Optional Prepayment:
The Advances may be prepaid in whole or in part from time to time without penalty or premium. The Revolver commitments may be reduced from time to time without penalty or premium. The Term Loan may be prepaid, upon 3 business days prior written notice and in minimum amounts (to be mutually agreed upon), in Borrower’s sole discretion. All such optional prepayments of the Term Loan shall be applied to the installments due in respect thereof on a pro rata basis and without penalty or premium.

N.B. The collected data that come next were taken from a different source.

(* ===== verification/DecodeLoop.v ===== *)
(** * The nodes of the decoders

    The bodies for one packet and for two packets, whose steps are interleaved, and
    the nodes over a frame. *)
From S2P Require Import Prelude FrameLoop Wdata Decode DecodeSpec DecodeRound.

Implicit Types (mem : gmap Z Z).

Abbreviation wdatas := (gmap Z sf_wdata_t).
Implicit Types (st : wdatas).

(** ** One packet and two packets *)

Definition on_buffer (f : sf_wdata_t -> option (sf_wdata_t * Z)) st (b : Z) : option (wdatas * Z) :=
  let? (w, next) := f st.[b] in Some (st.[b <- w], next).

(** [sf_eth_input_node]: both positions move before either packet's tags are read. *)
Definition eth_two (fuel : nat) mem st (b0 b1 : Z) : option (wdatas * Z * Z) :=
  let p0 := sf_wqe_get_current st.[b0] in
  let p1 := sf_wqe_get_current st.[b1] in
  let st := st.[b0 <- sf_wqe_advance ETH_HEADER_LEN st.[b0]] in
  let st := st.[b1 <- sf_wqe_advance ETH_HEADER_LEN st.[b1]] in
  let? (w0, eth_type0) := parse_eth_hdr fuel mem (le_at mem (p0 + 12) 2) st.[b0] in
  let st := st.[b0 <- w0] in
  let? (w1, eth_type1) := parse_eth_hdr fuel mem (le_at mem (p1 + 12) 2) st.[b1] in
  Some (st.[b1 <- w1], sf_eth_get_next_index eth_type0, sf_eth_get_next_index eth_type1).

(** [sf_ip4_input_node] decodes both before it looks the next nodes up. *)
Definition ip4_two mem st (b0 b1 : Z) : option (wdatas * Z * Z) :=
  let '(w0, next0, need_lookup_0) := ip4_decode mem st.[b0] 0 IP_NEXT_REASS in
  let st := st.[b0 <- w0] in
  let '(w1, next1, need_lookup_1) := ip4_decode mem st.[b1] 0 IP_NEXT_REASS in
  let st := st.[b1 <- w1] in
  Some (st, if decide (need_lookup_0 <> 0) then sf_ip4_get_next_index need_lookup_0 else next0,
            if decide (need_lookup_1 <> 0) then sf_ip4_get_next_index need_lookup_1 else next1).

(** [sf_ip6_input_node] parses both headers first; neither packet's number of
    layers is looked at. *)
Definition ip6_two (fuel : nat) mem (hdr_len : Z) st (b0 b1 : Z) : option (wdatas * Z * Z) :=
  let p0 := sf_wqe_get_current st.[b0] in
  let p1 := sf_wqe_get_current st.[b1] in
  let? (w0, hdr_len0, frag0, protocol0) := parse_ipv6_hdr fuel mem hdr_len st.[b0] in
  let st := st.[b0 <- w0] in
  let? (w1, hdr_len1, frag1, protocol1) := parse_ipv6_hdr fuel mem hdr_len st.[b1] in
  let st := st.[b1 <- w1] in
  let '(w0, next0) :=
    if decide (protocol0 <> IP_PRO_INVALID) then ip6_accept mem p0 hdr_len0 frag0 protocol0 st.[b0]
    else (st.[b0], IP_NEXT_ACL_ENTRY) in
  let st := st.[b0 <- w0] in
  let '(w1, next1) :=
    if decide (protocol1 <> IP_PRO_INVALID) then ip6_accept mem p1 hdr_len1 frag1 protocol1 st.[b1]
    else (st.[b1], IP_NEXT_ACL_ENTRY) in
  Some (st.[b1 <- w1], next0, next1).

Definition tcp_two mem st (b0 b1 : Z) : option (wdatas * Z * Z) :=
  let '(w0, next0) := sf_tcp_decode mem st.[b0] L4_NEXT_ACL_ENTRY in
  let st := st.[b0 <- w0] in
  let '(w1, next1) := sf_tcp_decode mem st.[b1] L4_NEXT_ACL_ENTRY in
  Some (st.[b1 <- w1], next0, next1).

Definition udp_two mem st (b0 b1 : Z) : option (wdatas * Z * Z) :=
  let '(w0, next0) := udp_input_one mem st.[b0] in
  let st := st.[b0 <- w0] in
  let '(w1, next1) := udp_input_one mem st.[b1] in
  Some (st.[b1 <- w1], next0, next1).

(** ** The five nodes *)

Definition sf_eth_input_node (fuel : nat) mem := frame_run (on_buffer (eth_input_one fuel mem)) (eth_two fuel mem).
Definition sf_ip4_input_node mem := frame_run (on_buffer (fun w => Some (ip4_input_one mem w))) (ip4_two mem).
Definition sf_ip6_input_node (fuel : nat) mem (hdr_len : Z) :=
  frame_run (on_buffer (ip6_input_one fuel mem hdr_len)) (ip6_two fuel mem hdr_len).
Definition sf_tcp_input_node mem := frame_run (on_buffer (fun w => Some (tcp_input_one mem w))) (tcp_two mem).
Definition sf_udp_input_node mem := frame_run (on_buffer (fun w => Some (udp_input_one mem w))) (udp_two mem).

(** ** Every run of a node is the reference *)

Lemma on_buffer_keeps f st b st' n b' : on_buffer f st b = Some (st', n) -> b' <> b -> st'.[b'] = st.[b'].
Proof.
  unfold on_buffer. destruct (f st.[b]) as [[w x]|]; cbn; [|done]. intros [= <- <-] Hne. by apply aget_aset_ne.
Qed.

Lemma node_run_iff f two (P : sf_wdata_t -> Prop) st from st' out :
  (forall st b0 b1, b0 <> b1 -> P st.[b0] -> P st.[b1] -> two st b0 b1 = two_steps (on_buffer f) st b0 b1) ->
  NoDup from -> Forall (fun b => P st.[b]) from ->
  frame_run (on_buffer f) two st from st' out <-> one_by_one (on_buffer f) st from = Some (st', out).
Proof.
  intros Htwo. apply (frame_run_iff _ _ (fun st b => P st.[b])); [done|].
  intros st1 b st2 n b' E Hne. by rewrite (on_buffer_keeps _ _ _ _ _ _ E Hne).
Qed.

Lemma aset_back (st : wdatas) b0 b1 x y z : b0 <> b1 -> st.[b0 <- x].[b1 <- y].[b0 <- z] = st.[b0 <- z].[b1 <- y].
Proof.
  intros Hne. unfold aset. rewrite (insert_insert_ne _ b0 b1) by done. by rewrite insert_insert_eq, insert_insert_ne.
Qed.

Lemma set_packet_type_idem v w : set_packet_type v (set_packet_type v w) = set_packet_type v w.
Proof.
  unfold set_packet_type, with_type. cbn. f_equal. by rewrite <- Z.lor_assoc, Z.lor_diag.
Qed.

(** The body of the loop for two packets, when both steps work on one packet
    each and leave the memory alone. *)
Lemma ip4_two_ok mem st b0 b1 : b0 <> b1 ->
  ip4_two mem st b0 b1 = two_steps (on_buffer (fun w => Some (ip4_input_one mem w))) st b0 b1.
Proof.
  intros Hne. unfold ip4_two, two_steps, on_buffer, ip4_input_one. cbn [obind].
  destruct (ip4_decode mem st.[b0] 0 IP_NEXT_REASS) as [[w0 n0] l0]. cbn [obind].
  by destruct (ip4_decode mem st.[b0 <- w0].[b1] 0 IP_NEXT_REASS) as [[w1 n1] l1].
Qed.

Lemma tcp_two_ok mem st b0 b1 : b0 <> b1 ->
  tcp_two mem st b0 b1 = two_steps (on_buffer (fun w => Some (tcp_input_one mem w))) st b0 b1.
Proof.
  intros Hne. unfold tcp_two, two_steps, on_buffer, tcp_input_one. cbn [obind].
  destruct (sf_tcp_decode mem st.[b0] L4_NEXT_ACL_ENTRY) as [w0 n0]. cbn [obind].
  by destruct (sf_tcp_decode mem st.[b0 <- w0].[b1] L4_NEXT_ACL_ENTRY) as [w1 n1].
Qed.

Lemma udp_two_ok mem st b0 b1 : b0 <> b1 ->
  udp_two mem st b0 b1 = two_steps (on_buffer (fun w => Some (udp_input_one mem w))) st b0 b1.
Proof.
  intros Hne. unfold udp_two, two_steps, on_buffer. cbn [obind].
  destruct (udp_input_one mem st.[b0]) as [w0 n0]. cbn [obind].
  by destruct (udp_input_one mem st.[b0 <- w0].[b1]) as [w1 n1].
Qed.

Lemma eth_two_ok fuel mem st b0 b1 : b0 <> b1 ->
  eth_two fuel mem st b0 b1 = two_steps (on_buffer (eth_input_one fuel mem)) st b0 b1.
Proof.
  intros Hne. unfold eth_two, two_steps, on_buffer, eth_input_one. cbv zeta.
  rewrite (aget_aset_ne _ b0 b1), (aget_aset_ne _ b1 b0), (aget_aset_eq _ b0) by done.
  destruct (parse_eth_hdr fuel mem _ (sf_wqe_advance ETH_HEADER_LEN st.[b0])) as [[w0 t0]|]; cbn [obind]; [|done].
  rewrite (aget_aset_ne _ b0 b1), aget_aset_eq, (aget_aset_ne _ b0 b1) by done.
  destruct (parse_eth_hdr fuel mem _ (sf_wqe_advance ETH_HEADER_LEN st.[b1])) as [[w1 t1]|]; cbn [obind]; [|done].
  by rewrite (aset_back st b0 b1), aset_aset.
Qed.

(** What the second path does with a packet, given that it has no layer yet. *)
Lemma ip6_input_split fuel mem hl w : ip_wdata_cnt w < MAX_IP_WDATA ->
  ip6_input_one fuel mem hl w =
  let? (w', h, f, q) := parse_ipv6_hdr fuel mem hl w in
  Some (if decide (q <> IP_PRO_INVALID) then ip6_accept mem (sf_wqe_get_current w) h f q w' else (w', IP_NEXT_ACL_ENTRY)).
Proof.
  intros Hc. unfold ip6_input_one, parse_ipv6_hdr. destruct (decide (current_length w < IPV6_HEADER_LEN)).
  { cbn [obind]. rewrite decide_False by (cbn; lia). rewrite decide_True by done.
    rewrite (decide_False (P := IP_PRO_INVALID <> IP_PRO_INVALID)) by (intros Hq; done). by rewrite set_packet_type_idem. }
  destruct (ip6_ext_loop _ _ _ _ _ _ _) as [[[h f] q]|]; cbn [obind]; [|done].
  destruct (decide (q = IP_PRO_INVALID)) as [Hq|Hq].
  - rewrite decide_False by (cbn; lia). rewrite (decide_False (P := q <> IP_PRO_INVALID)) by (intros Hn; done).
    by rewrite set_packet_type_idem.
  - rewrite decide_False by lia. by rewrite (decide_True (P := q <> IP_PRO_INVALID)).
Qed.

Lemma ip6_two_ok fuel mem hl st b0 b1 : b0 <> b1 ->
  ip_wdata_cnt st.[b0] < MAX_IP_WDATA -> ip_wdata_cnt st.[b1] < MAX_IP_WDATA ->
  ip6_two fuel mem hl st b0 b1 = two_steps (on_buffer (ip6_input_one fuel mem hl)) st b0 b1.
Proof.
  intros Hne H0 H1. unfold ip6_two, two_steps, on_buffer. rewrite (ip6_input_split _ _ _ _ H0).
  destruct (parse_ipv6_hdr fuel mem hl st.[b0]) as [[[[w0 h0] f0] q0]|]; cbn [obind]; [|done].
  destruct (parse_ipv6_hdr fuel mem hl st.[b1]) as [[[[w1 h1] f1] q1]|] eqn:E1; rewrite (aget_aset_ne _ b0 b1) by done.
  - rewrite E1. cbn [obind]. rewrite (aget_aset_ne _ b1 b0), (aget_aset_eq _ b0) by done.
    destruct (if decide (q0 <> IP_PRO_INVALID) then _ else _) as [v0 n0]. cbn [obind].
    rewrite (aget_aset_ne _ b0 b1), aget_aset_eq, (aget_aset_ne _ b0 b1), (ip6_input_split _ _ _ _ H1), E1 by done.
    cbn [obind]. destruct (if decide (q1 <> IP_PRO_INVALID) then _ else _) as [v1 n1]. cbn [obind].
    by rewrite (aset_back st b0 b1), aset_aset.
  - rewrite E1. cbn [obind]. destruct (if decide (q0 <> IP_PRO_INVALID) then _ else _) as [v0 n0]. cbn [obind].
    by rewrite (aget_aset_ne _ b0 b1), (ip6_input_split _ _ _ _ H1), E1.
Qed.

(** ** The five nodes *)

Inductive decoder := Eth_input | Ip4_input | Ip6_input | Tcp_input | Udp_input.

Definition decoder_one (d : decoder) (fuel : nat) mem (hdr_len : Z) (w : sf_wdata_t) : option (sf_wdata_t * Z) :=
  match d with
  | Eth_input => eth_input_one fuel mem w
  | Ip4_input => Some (ip4_input_one mem w)
  | Ip6_input => ip6_input_one fuel mem hdr_len w
  | Tcp_input => Some (tcp_input_one mem w)
  | Udp_input => Some (udp_input_one mem w)
  end.

Definition decoder_node (d : decoder) (fuel : nat) mem (hdr_len : Z) : wdatas -> list Z -> wdatas -> list (Z * Z) -> Prop :=
  match d with
  | Eth_input => sf_eth_input_node fuel mem
  | Ip4_input => sf_ip4_input_node mem
  | Ip6_input => sf_ip6_input_node fuel mem hdr_len
  | Tcp_input => sf_tcp_input_node mem
  | Udp_input => sf_udp_input_node mem
  end.

(** The pairing of packets is not observable.  Whatever room VPP leaves in the
    frames, hence whichever packets of a frame of distinct buffers a decoder node
    takes two at a time with interleaved steps, the records and the next nodes it
    leaves are those of its decoder run on the packets one after the other, in
    order; the IPv6 node needs packets without an IP layer, since its path for two
    packets does not count the layers. *)
Theorem frames_one_by_one d fuel mem hl st from st' out :
  NoDup from -> (d = Ip6_input -> Forall (fun b => ip_wdata_cnt st.[b] < MAX_IP_WDATA) from) ->
  decoder_node d fuel mem hl st from st' out <->
  one_by_one (on_buffer (decoder_one d fuel mem hl)) st from = Some (st', out).
Proof.
  intros Hnd Hc. assert (Hall : Forall (fun b => (fun _ : sf_wdata_t => True) st.[b]) from) by by apply Forall_true.
  destruct d; cbn [decoder_node decoder_one].
  - apply (node_run_iff _ _ (fun _ => True)); auto using eth_two_ok.
  - apply (node_run_iff _ _ (fun _ => True)); auto using ip4_two_ok.
  - apply (node_run_iff _ _ (fun w => ip_wdata_cnt w < MAX_IP_WDATA)); auto using ip6_two_ok.
  - apply (node_run_iff _ _ (fun _ => True)); auto using tcp_two_ok.
  - apply (node_run_iff _ _ (fun _ => True)); auto using udp_two_ok.
Qed.

Definition demo_frame (layers : Z) : wdatas :=
  list_to_map (map (fun b => (b, with_layers layers 0 0 (mk_vlanw 0 0) no_ip (mk_l4w 0 0 0 0) (demo_record 20))) [1; 2; 3; 4; 5]).

Lemma frames_one_by_one_witness : exists st' out,
  decoder_node Udp_input 0 empty 0 (demo_frame 1) [1; 2; 3; 4; 5] st' out /\ map snd out = [0; 0; 0; 0; 0].
Proof.
  eexists _, _. split.
  - refine (proj2 (frames_one_by_one Udp_input 0 empty 0 (demo_frame 1) [1; 2; 3; 4; 5] _ _ _ _) _).
    + apply (bool_decide_unpack _). vm_compute. exact I.
    + done.
    + reflexivity.
  - reflexivity.
Defined.

(** An IPv6 header without next header (59) and one byte of payload. *)
Definition demo_v6 : list Z := [96; 0; 0; 0; 0; 1; 59; 64] ++ repeat 0 33.
Definition demo_v6_frame (layers : Z) : wdatas :=
  list_to_map (map (fun b => (b, with_layers layers 0 0 (mk_vlanw 0 0) no_ip (mk_l4w 0 0 0 0) (demo_record 41))) [1; 2; 3; 4; 5]).

Definition demo_layers st : list (Z * Z) := map (fun b => (ip_wdata_cnt st.[b], current_data st.[b])) [1; 2; 3; 4; 5].
Definition demo_v6_mem : gmap Z Z := poke empty 4096 demo_v6.

Lemma demo_one_by_one : exists st out,
  one_by_one (on_buffer (ip6_input_one 1 demo_v6_mem 0)) (demo_v6_frame 1) [1; 2; 3; 4; 5] = Some (st, out) /\
  demo_layers st = repeat (1, 0) 5.
Proof.
  assert (H : match one_by_one (on_buffer (ip6_input_one 1 demo_v6_mem 0)) (demo_v6_frame 1) [1; 2; 3; 4; 5] with
              | Some (st, _) => demo_layers st = repeat (1, 0) 5 | None => False end) by (vm_compute; reflexivity).
  destruct (one_by_one _ _ _) as [[st out]|]; [by exists st, out|done].
Qed.

Lemma demo_pair_first : exists st1 n0 n1 st out,
  ip6_two 1 demo_v6_mem 0 (demo_v6_frame 1) 1 2 = Some (st1, n0, n1) /\
  one_by_one (on_buffer (ip6_input_one 1 demo_v6_mem 0)) st1 [3; 4; 5] = Some (st, out) /\
  demo_layers st = [(2, 40); (2, 40); (1, 0); (1, 0); (1, 0)].
Proof.
  assert (H : match ip6_two 1 demo_v6_mem 0 (demo_v6_frame 1) 1 2 with
              | Some (st1, _, _) => match one_by_one (on_buffer (ip6_input_one 1 demo_v6_mem 0)) st1 [3; 4; 5] with
                  | Some (st, _) => demo_layers st = [(2, 40); (2, 40); (1, 0); (1, 0); (1, 0)] | None => False end
              | None => False end) by (vm_compute; reflexivity).
  destruct (ip6_two _ _ _ _ _ _) as [[[st1 n0] n1]|]; [|done].
  destruct (one_by_one _ _ _) as [[st out]|] eqn:E; [by exists st1, n0, n1, st, out|done].
Qed.

(** The IPv6 node counts a second layer when it takes packets in pairs.  On
    the same frame of packets that already have an IP layer, two runs of the node
    end in different records: taken one by one the packets keep one layer and
    their position, the packets taken in a pair get a second one. *)
Theorem ip6_pairs_differ : exists st1 st2 out1 out2,
  sf_ip6_input_node 1 demo_v6_mem 0 (demo_v6_frame 1) [1; 2; 3; 4; 5] st1 out1 /\
  sf_ip6_input_node 1 demo_v6_mem 0 (demo_v6_frame 1) [1; 2; 3; 4; 5] st2 out2 /\
  demo_layers st1 = repeat (1, 0) 5 /\ demo_layers st2 = [(2, 40); (2, 40); (1, 0); (1, 0); (1, 0)].
Proof.
  destruct demo_one_by_one as (st1 & out1 & E1 & L1).
  destruct demo_pair_first as (sta & n0 & n1 & st2 & out2 & E0 & E2 & L2).
  exists st1, st2, out1, ((1, n0) :: (2, n1) :: out2). split_and!; [by apply one_by_one_run| |done|done].
  apply frame_two with sta; [cbn; lia|done|]. by apply one_by_one_run.
Qed.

The Facility may be prepaid and the commitments terminated in whole at any time upon 3 business days prior written notice.
Mandatory Prepayments:
The Facility will be required to be prepaid as follows:
(a) in an amount equal to 50% of Company’s annual consolidated excess cash flow (to be defined in a manner mutually acceptable to Company and Agent; provided, consolidated excess cash flow shall be reduced by cash dividends paid on common stock to the extent permitted under the Loan Documents) commencing with the fiscal year of the Company ending December 31, 2016; provided, however, that such requirement shall reduce to 0% if Company has a Total Leverage Ratio of less than or equal to 2.50: 1.00;
(b) in an amount equal to 100% of the net cash proceeds of non-ordinary course asset dispositions in excess of a to-be-agreed amount (except for dispositions resulting from casualty losses or condemnations and subject to exceptions to the extent mutually agreed upon and except to the extent any such asset dispositions occur in connection with a permitted investment), provided that such proceeds may be reinvested subject to customary reinvestment provisions;
(c) in an amount equal to 100% of the net cash proceeds of any debt issued by Company or its subsidiaries (other than permitted debt);
(d) in an amount equal to 100% of the net cash proceeds of casualty insurance and condemnation receipts received by Company or its subsidiaries in excess of a to-be-agreed amount; provided that such proceeds may be reinvested subject to customary reinvestment provisions; and
(e) in an amount equal to 50% of the net cash proceeds from the issuance of additional equity interests in the Company or any of its subsidiaries (other than equity interests issued in connection with the Transaction or for any other acquisition permitted under the Loan Documents); provided, however, that such requirement shall reduce to 0% if Company has a Total Leverage Ratio of less than or equal to 2:50 to 1:00 at the time of such issuance.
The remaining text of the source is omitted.